Financial Policy


I agree to abide by the rules of Graves-Gilbert Clinic (the “Clinic”), including to the extent I am able, cooperation with physicians, mid-level providers (i.e., nurse practitioners, physician assistants) and Clinic personnel, and observance of the rights of other patients relative to the care and treatment of the above patient.


I hereby authorize and consent to medical services including, but not limited to, diagnostic procedures, radiology procedures, laboratory procedures, local anesthesia, medical and/or surgical treatments when they are deemed necessary or advisable by any physician and/or mid-level provider employed by the Clinic and rendered to the patient shown above, under the general or special instructions of said physicians and/or mid-level providers.


I authorize direct payment to the Clinic of benefits provided under any health care plan or medical expenses policy due to me or payable on behalf of the above patient. I further authorize the Clinic to release any information required by any third-party payor regarding any claim for payment. I permit a copy of this authorization to be used in place of the original. Furthermore, I understand this document as well as my signature may be stored as an electronic image. I agree to pay for all medical expenses incurred relating to the treatment of the above patient. I acknowledge that all of the medical expenses not paid by my third-party payor(s) are my responsibility and I agree to pay for same upon demand.

Applicable to Medicare Patients: I certify that the information given by me in applying for payment under Title XVIII of the Social Security Act is correct.

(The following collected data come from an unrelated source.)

(** * A segregated explicit free-list allocator (malloc-lab/mm.c)

    Shallow embedding of [mm.c] and proofs about it.  The managed region is
    a byte-addressed memory; header, footer and link words are 8-byte
    little-endian loads and stores into it; [size_t] arithmetic wraps
    modulo [2^64]; an access outside the region granted by [mem_sbrk] is a
    [Fault]; the list traversals carry a fuel bound. *)

From Stdlib Require Import ZArith Lia List.
From stdpp Require Import base tactics option list functions gmap.

Local Open Scope Z_scope.

(** ** Results of running allocator code *)

Inductive outcome (A : Type) : Type :=
| Done (a : A)      (* normal return *)
| Fault             (* access outside the granted region *)
| OutOfFuel.        (* a list traversal exceeded its iteration bound *)

Arguments Done {A} a.
Arguments Fault {A}.
Arguments OutOfFuel {A}.

#[global] Instance outcome_ret : MRet outcome := fun A a => Done a.
#[global] Instance outcome_bind : MBind outcome := fun A B f c =>
  match c with
  | Done a => f a
  | Fault => Fault
  | OutOfFuel => OutOfFuel
  end.

(** ** Bytes and 64-bit words *)

(** Little-endian composition of a list of bytes. *)
Fixpoint le_combine (bs : list Z) : Z :=
  match bs with
  | [] => 0
  | b :: bs' => b + 256 * le_combine bs'
  end.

I authorize any holder of medical or other information about me to release to the Social Security Administration and/or the Medicare Program or it’s intermediaries or carriers any information needed for this or a related Medicare claim. I request that payment of authorized benefits be made on my behalf. I also, request payment of any government benefits payable on my behalf (or on behalf of the patient above) be paid either to myself or the Clinic under an assignment of benefits. The Clinic participates in the Medicare program. This means the Clinic accepts Medicare’s allowed amount for services covered by Medicare. Medicare will pay the Clinic for 80% of the allowed amount, less any deductible amount for which the patient is responsible. Patients with secondary insurance are responsible for ensuring that the Clinic has complete information on all insurance coverage.


The Clinic is a provider for many insurance plans and will be listed in your group’s provider list if we are participating in your plan. Ultimately, you are responsible for determining if the Clinic is a provider for your insurance plan. We will bill your insurance directly and receive payment directly from them. However, applicable copayments are expected to be paid at the time of service. Deductibles, coinsurance amounts and any services not covered by your insurance not paid at the time of service are due upon receipt of a Clinic statement indicating a patient due amount. If services are provided to you by a Clinic provider that is not a participating provider for your insurance plan, we will still bill your insurance. The filing of insurance claims is a courtesy ordinarily extended to Clinic patients. Our relationship is with you, the patient, not your insurance plan. All charges are your responsibility from the date the services are rendered. The Clinic will not enter into any dispute with an insurance carrier regarding a claim that is the responsibility and obligation of the patient.You are expected to bring your most current insurance card(s) each time you seek services at the Clinic. Failure to present your insurance card(s) at registration may result in you being considered a self-pay patient with the accompanying expectation of payment at the time of service. If you do not have insurance coverage, at least a partial payment will be expected at the time of service. If charges are not paid in full on the date of service, you will be requested to provide the Financial Counselor with credit or debit card information. This financial information will be utilized to pay for any services that remain unpaid for at least thirty days. The Clinic accepts Visa, MasterCard, and Discover credit cards.

The Clinic completes forms (i.e., disability), for a fee of $25.00 per form, paid in advance. The fee for completing forms is subject to change at any time without notice.

It is important that you keep your scheduled appointments. If you must cancel your appointment, you are expected to do so at least twenty-four (24) hours in advance so that another patient can be placed in that time slot. A missed appointment fee of $25.00 up to $50.00 may be charged for failure to keep appointments when adequate notice of cancellation has not been provided. The missed appointment fee is subject to change at any time without notice.

The Clinic charges a fee for all returned checks. The present fee is $25.00, subject to change at any time without notice.

All family members receiving services at the Clinic are billed under their own account. This is called individual billing. Statements will be mailed to the responsible party listed on the account with statements being mailed monthly on accounts with a patient due balance. Timely payment of the patient due balance is expected to avoid further statements and ultimately placement of the account with an outside collection agency. The responsibility for payment for services rendered to any dependent children where parents are divorced rests with the parent who seeks treatment. Any court ordered responsibility judgment must be determined between the individuals involved, exclusive of the Clinic.